--- WHAT THE TASK ASKS ---
The lines to be copied are those below that contain "CropData".

**** INFORMATION SUPPLIED

(** [/SWChecks_bot|@SWChecks_bot/i] *)
Definition botName : regex := Alt (Lit "SWChecks_bot") (Lit "@SWChecks_bot").

Definition serviceViolation (output : jsstring) (pattern : regex) : list Violation :=
  match exec f_i pattern output with
  | Some m =>
      let matchedText := matched output m in
      let matchIndex := Z.of_nat (mstart m) in
      let contextBefore := substring output (Z.max 0 (matchIndex - 10)) matchIndex in
      let contextAfter :=
        substring output matchIndex
          (Z.min (lengthZ output) (matchIndex + lengthZ matchedText + 10)) in
      let fullContext := contextBefore ++ contextAfter in
      if test f_i botName fullContext then []
      else
        [ {| code := js "SERVICE_PHRASE_DETECTED";
             severity := ERROR;
             message := js "Обнаружены служебные фразы или чеклисты в выводе";
             location := js "output";
             evidence := matchedText;
             suggestedFix :=
               Some (js "Удалите все служебные фразы, показывайте только контент") |} ]
  | None => []
  end.

Definition serviceViolations (output : jsstring) : list Violation :=
  flat_map (serviceViolation output) servicePatterns.

Definition parseFailed (output : jsstring) : Violation :=
  {| code := js "PARSE_FAILED";
     severity := ERROR;
     message := js "Не удалось распарсить структуру email";
     location := js "output";
     evidence := substring output 0 100;
     suggestedFix := None |}.

(** Everything [validateEmail] pushes once a structure has been parsed, in
    the order of the pushes. *)
Definition collectViolations (output : jsstring) (s : Structure) (spec : Spec)
  : list Violation :=
  let requiredVariants :=
    match variantCounts spec with Some vc => vc | None => defaultVariantCounts end in
  variantCountViolations s requiredVariants
  ++ fieldViolations s
  ++ trigramViolations s
  ++ exactEqualityViolations s
  ++ blockViolations s
  ++ serviceViolations output.

(** [validateEmail(output, parsedBrief, spec)]; [parsedBrief] is not read. *)
Definition validateEmail (output parsedBrief : jsstring) (spec : Spec) : ValidationResult :=
  match parseEmailOutput output with
  | None => {| valid := false; violations := [parseFailed output]; structure := None |}
  | Some s =>
      let violations := collectViolations output s spec in
      {| valid := Nat.eqb (List.length (filter isError violations)) 0;
         violations := violations;
         structure := Some s |}
  end.

End Validator.

(* ================================================================== *)
(** * validatorMultiformat.js                                           *)
(* ================================================================== *)

Module ValidatorMultiformat.

Import Validator.

(** [LIMITS] *)
Module LIMITS.
Definition push_title := 32%nat.
Definition push_subtitle := 60%nat.
Definition sms_text := 78%nat.
Definition yandex_maps_text_min := 150%nat.
Definition yandex_maps_text_max := 300%nat.
Definition onboarding_title := 40%nat.
Definition onboarding_subtitle := 60%nat.
Definition landing_page_title := 47%nat.
Definition landing_page_description := 428%nat.
Definition landing_page_description_recommended := 375%nat.
Definition tabs_text_min := 250%nat.
Definition tabs_text_max := 500%nat.
Definition tabs_text_optimal_min := 350%nat.
Definition tabs_text_optimal_max := 400%nat.
Definition sticky_banner_text := 50%nat.
Definition sticky_banner_timer_text := 58%nat.
Definition ticker_text := 40%nat.
End LIMITS.

Definition SMS_FORBIDDEN_ALCOHOL : list jsstring :=
  map js [ "вино"; "вина"; "вином"; "вину"; "алкогол"; "игрист"; "крепк"; "шампан";
           "коньяк"; "виски"; "водк"; "текил"; "ром"; "красн"; "бел"; "просекко"; "кава" ]%string.

(** A parsed variant object: [number] is always set, the other properties are
    [undefined] until a matching line is seen. *)
Record Variant := {
  number : N;
  title : option jsstring;
  subtitle : option jsstring;
  text : option jsstring;
  description : option jsstring;
  button : option jsstring
}.
(** * Crop coefficient database and water-demand calculator

    Shallow embedding of the crop database part of
    [src/services/weather-api.ts] (the module the tests import as
    [crop-database]): the FAO-56 crop table [BRAZILIAN_CROPS], the three
    catalog queries and the three calculator functions.

    Numbers.  The calculator is given twice.  The main development reads
    the TypeScript [number]s as real numbers, the level at which the
    specification states its properties ("for every real dayOfSeason",
    "in exact real arithmetic"): it is the source's arithmetic without
    rounding, and NaN and the infinities are outside it.  Comparisons of
    the source ([<], [<=], [>]) become the boolean tests [Rltb], [Rleb],
    [Rgtb] below, so that every [if] of the source is an [if] here.
    [Module Float64] reads them as IEEE 754 doubles and computes what the
    source returns, rounding included; it is used wherever a property of
    the exact arithmetic is lost to rounding.

    Division.  [/] on [R] is a total function; the source divides by
    [development], [lateSeason] and [totalDays] only, and these are
    non-zero under [positiveStages], the standing hypothesis of the
    theorems about the calculator, so no theorem rests on a quotient by
    zero (where the source would give NaN or an infinity).

    Strings are [String.string]; [===] on strings is [String.eqb]. *)

From Stdlib Require Import Reals Lra List String Bool Floats.
Import ListNotations.

Set Warnings "-inexact-float".

Local Open Scope R_scope.

(** ** Boolean comparisons on reals *)

Definition Rltb (x y : R) : bool := if Rlt_dec x y then true else false.
Definition Rleb (x y : R) : bool := if Rle_dec x y then true else false.
Definition Rgtb (x y : R) : bool := Rltb y x.

(** ** Data model: [interface CropData] *)

Record GrowthStages : Type := mkGrowthStages {
  initial : R;      (* days *)
  development : R;  (* days *)
  midSeason : R;    (* days *)
  lateSeason : R    (* days *)
}.

Record CropData : Type := mkCropData {
  id : string;
  name : string;
  namePortuguese : string;
  category : string;
  description : string;
  kcInitial : R;
  kcMid : R;
  kcEnd : R;
  maxHeight : R;    (* meters *)
  growthStages : GrowthStages
}.

(** ** [CROP_CATEGORIES]

    The source is an object literal with eight string-valued properties;
    property order is kept, so it is an association list. *)

Definition CROP_CATEGORIES : list (string * string) :=
  [ ("GRAINS", "Grains & Cereals");
    ("LEGUMES", "Legumes & Pulses");
    ("FIBER", "Fiber Crops");
    ("SUGAR", "Sugar Crops");
    ("BEVERAGES", "Beverage Crops");
    ("FRUITS", "Fruits");
    ("VEGETABLES", "Vegetables");
    ("OILSEEDS", "Oilseeds") ]%string.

********

--- PROBLEM SOLUTION ---
(** ** Data model: [interface CropData] *)
Record CropData : Type := mkCropData {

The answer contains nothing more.